== Supplied records ==
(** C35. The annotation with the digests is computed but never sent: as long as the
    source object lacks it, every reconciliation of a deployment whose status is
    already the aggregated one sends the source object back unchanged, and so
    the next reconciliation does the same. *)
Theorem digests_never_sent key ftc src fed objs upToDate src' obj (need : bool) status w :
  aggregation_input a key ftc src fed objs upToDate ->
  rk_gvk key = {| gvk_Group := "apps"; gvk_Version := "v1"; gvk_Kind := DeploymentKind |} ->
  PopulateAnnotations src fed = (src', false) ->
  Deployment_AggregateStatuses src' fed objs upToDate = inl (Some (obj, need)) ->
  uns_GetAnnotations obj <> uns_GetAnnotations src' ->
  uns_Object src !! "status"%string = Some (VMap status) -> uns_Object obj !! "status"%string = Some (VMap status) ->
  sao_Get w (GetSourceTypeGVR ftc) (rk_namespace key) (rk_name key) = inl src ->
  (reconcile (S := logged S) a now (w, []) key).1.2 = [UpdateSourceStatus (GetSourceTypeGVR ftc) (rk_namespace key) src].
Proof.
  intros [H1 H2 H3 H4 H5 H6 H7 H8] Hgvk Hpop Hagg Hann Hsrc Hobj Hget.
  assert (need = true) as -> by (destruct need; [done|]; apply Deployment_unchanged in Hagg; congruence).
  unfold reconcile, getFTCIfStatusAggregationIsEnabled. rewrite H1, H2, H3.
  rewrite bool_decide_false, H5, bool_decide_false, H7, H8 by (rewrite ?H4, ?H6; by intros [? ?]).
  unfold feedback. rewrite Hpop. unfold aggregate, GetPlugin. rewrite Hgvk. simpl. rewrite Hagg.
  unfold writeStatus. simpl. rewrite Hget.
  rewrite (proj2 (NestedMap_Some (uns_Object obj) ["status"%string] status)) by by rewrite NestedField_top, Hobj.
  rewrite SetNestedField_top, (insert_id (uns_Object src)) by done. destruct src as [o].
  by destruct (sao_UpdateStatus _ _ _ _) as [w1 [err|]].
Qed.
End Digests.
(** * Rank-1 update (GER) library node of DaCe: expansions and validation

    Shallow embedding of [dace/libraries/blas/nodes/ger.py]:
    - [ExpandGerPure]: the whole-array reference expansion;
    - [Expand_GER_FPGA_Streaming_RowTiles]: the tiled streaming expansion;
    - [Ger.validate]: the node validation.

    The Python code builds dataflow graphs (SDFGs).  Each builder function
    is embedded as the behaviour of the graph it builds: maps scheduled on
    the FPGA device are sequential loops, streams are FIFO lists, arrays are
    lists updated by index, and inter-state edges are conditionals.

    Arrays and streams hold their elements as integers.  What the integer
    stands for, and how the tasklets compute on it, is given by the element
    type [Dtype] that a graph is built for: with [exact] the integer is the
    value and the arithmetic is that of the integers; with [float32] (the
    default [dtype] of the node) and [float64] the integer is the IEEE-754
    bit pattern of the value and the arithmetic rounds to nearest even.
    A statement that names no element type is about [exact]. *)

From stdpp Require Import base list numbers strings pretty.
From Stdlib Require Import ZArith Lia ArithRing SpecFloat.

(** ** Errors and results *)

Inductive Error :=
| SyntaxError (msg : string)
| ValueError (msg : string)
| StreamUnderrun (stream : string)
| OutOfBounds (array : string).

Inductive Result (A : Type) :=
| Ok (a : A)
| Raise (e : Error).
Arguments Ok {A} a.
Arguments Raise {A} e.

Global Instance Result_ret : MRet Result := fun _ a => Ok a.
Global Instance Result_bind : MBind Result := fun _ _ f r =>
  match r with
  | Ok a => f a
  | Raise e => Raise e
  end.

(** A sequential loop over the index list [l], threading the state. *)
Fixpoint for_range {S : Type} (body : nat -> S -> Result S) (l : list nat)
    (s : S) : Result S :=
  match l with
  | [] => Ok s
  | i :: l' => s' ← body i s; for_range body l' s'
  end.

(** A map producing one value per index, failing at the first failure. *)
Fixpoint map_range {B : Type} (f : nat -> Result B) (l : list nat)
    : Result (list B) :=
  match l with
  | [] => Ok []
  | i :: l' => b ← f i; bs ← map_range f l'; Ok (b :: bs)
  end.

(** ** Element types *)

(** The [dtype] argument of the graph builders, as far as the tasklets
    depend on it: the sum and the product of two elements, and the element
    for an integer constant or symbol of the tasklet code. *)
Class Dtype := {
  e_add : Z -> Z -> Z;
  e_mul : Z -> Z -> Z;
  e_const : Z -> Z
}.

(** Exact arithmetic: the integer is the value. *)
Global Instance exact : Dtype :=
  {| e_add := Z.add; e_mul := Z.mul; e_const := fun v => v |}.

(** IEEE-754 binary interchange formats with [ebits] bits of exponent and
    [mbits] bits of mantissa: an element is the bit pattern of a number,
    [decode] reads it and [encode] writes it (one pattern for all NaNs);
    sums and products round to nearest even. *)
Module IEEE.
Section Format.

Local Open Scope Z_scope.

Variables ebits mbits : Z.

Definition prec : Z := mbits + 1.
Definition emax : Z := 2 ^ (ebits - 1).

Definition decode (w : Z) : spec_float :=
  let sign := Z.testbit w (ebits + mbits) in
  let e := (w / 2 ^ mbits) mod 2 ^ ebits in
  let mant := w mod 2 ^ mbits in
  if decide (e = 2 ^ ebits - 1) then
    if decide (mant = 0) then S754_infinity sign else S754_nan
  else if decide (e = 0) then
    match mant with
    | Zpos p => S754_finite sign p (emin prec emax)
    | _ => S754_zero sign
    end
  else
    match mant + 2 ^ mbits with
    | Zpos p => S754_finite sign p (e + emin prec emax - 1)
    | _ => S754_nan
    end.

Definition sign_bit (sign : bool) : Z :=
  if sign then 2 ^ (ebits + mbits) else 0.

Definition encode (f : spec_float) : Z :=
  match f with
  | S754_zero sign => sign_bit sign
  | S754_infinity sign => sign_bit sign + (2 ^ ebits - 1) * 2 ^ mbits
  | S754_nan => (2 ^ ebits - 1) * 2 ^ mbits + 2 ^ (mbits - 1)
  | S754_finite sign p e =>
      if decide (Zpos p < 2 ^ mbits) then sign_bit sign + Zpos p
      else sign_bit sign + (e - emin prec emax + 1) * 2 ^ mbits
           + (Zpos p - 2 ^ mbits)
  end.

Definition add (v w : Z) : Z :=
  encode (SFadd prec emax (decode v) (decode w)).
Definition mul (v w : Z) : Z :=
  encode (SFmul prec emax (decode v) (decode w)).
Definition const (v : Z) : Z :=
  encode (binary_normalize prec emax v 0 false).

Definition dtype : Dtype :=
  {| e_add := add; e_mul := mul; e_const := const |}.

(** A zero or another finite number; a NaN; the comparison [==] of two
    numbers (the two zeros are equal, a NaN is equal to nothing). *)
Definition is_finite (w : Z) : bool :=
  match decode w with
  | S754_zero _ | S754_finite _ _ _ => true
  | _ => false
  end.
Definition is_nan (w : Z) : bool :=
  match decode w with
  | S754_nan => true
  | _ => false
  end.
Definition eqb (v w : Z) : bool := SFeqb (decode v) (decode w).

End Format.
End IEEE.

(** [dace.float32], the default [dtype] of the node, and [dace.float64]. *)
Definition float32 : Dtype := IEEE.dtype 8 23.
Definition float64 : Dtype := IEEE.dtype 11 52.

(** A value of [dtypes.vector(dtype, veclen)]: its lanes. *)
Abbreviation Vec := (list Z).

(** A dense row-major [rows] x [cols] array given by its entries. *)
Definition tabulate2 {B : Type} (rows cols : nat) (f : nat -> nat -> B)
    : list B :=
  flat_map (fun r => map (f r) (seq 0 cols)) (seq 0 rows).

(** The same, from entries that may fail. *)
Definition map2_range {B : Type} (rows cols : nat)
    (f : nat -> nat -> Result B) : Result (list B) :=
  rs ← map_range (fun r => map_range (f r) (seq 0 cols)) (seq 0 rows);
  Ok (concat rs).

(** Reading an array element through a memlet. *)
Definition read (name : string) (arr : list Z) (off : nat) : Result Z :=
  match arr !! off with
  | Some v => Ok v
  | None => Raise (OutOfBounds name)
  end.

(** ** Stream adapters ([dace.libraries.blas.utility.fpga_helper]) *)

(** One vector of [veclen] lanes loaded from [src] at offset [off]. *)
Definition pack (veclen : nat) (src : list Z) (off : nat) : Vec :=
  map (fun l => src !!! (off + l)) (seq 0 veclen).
===
▶ **Aim of the task**
Print, without alteration, only the lines above between the one holding "(** ** Element types *)" and the one holding "if decide (Zpos", inclusive.

▶ **Response below**
(** ** Element types *)

(** The [dtype] argument of the graph builders, as far as the tasklets
    depend on it: the sum and the product of two elements, and the element
    for an integer constant or symbol of the tasklet code. *)
Class Dtype := {
  e_add : Z -> Z -> Z;
  e_mul : Z -> Z -> Z;
  e_const : Z -> Z
}.

(** Exact arithmetic: the integer is the value. *)
Global Instance exact : Dtype :=
  {| e_add := Z.add; e_mul := Z.mul; e_const := fun v => v |}.

(** IEEE-754 binary interchange formats with [ebits] bits of exponent and
    [mbits] bits of mantissa: an element is the bit pattern of a number,
    [decode] reads it and [encode] writes it (one pattern for all NaNs);
    sums and products round to nearest even. *)
Module IEEE.
Section Format.

Local Open Scope Z_scope.

Variables ebits mbits : Z.

Definition prec : Z := mbits + 1.
Definition emax : Z := 2 ^ (ebits - 1).

Definition decode (w : Z) : spec_float :=
  let sign := Z.testbit w (ebits + mbits) in
  let e := (w / 2 ^ mbits) mod 2 ^ ebits in
  let mant := w mod 2 ^ mbits in
  if decide (e = 2 ^ ebits - 1) then
    if decide (mant = 0) then S754_infinity sign else S754_nan
  else if decide (e = 0) then
    match mant with
    | Zpos p => S754_finite sign p (emin prec emax)
    | _ => S754_zero sign
    end
  else
    match mant + 2 ^ mbits with
    | Zpos p => S754_finite sign p (e + emin prec emax - 1)
    | _ => S754_nan
    end.

Definition sign_bit (sign : bool) : Z :=
  if sign then 2 ^ (ebits + mbits) else 0.

Definition encode (f : spec_float) : Z :=
  match f with
  | S754_zero sign => sign_bit sign
  | S754_infinity sign => sign_bit sign + (2 ^ ebits - 1) * 2 ^ mbits
  | S754_nan => (2 ^ ebits - 1) * 2 ^ mbits + 2 ^ (mbits - 1)
  | S754_finite sign p e =>
      if decide (Zpos p < 2 ^ mbits) then sign_bit sign + Zpos p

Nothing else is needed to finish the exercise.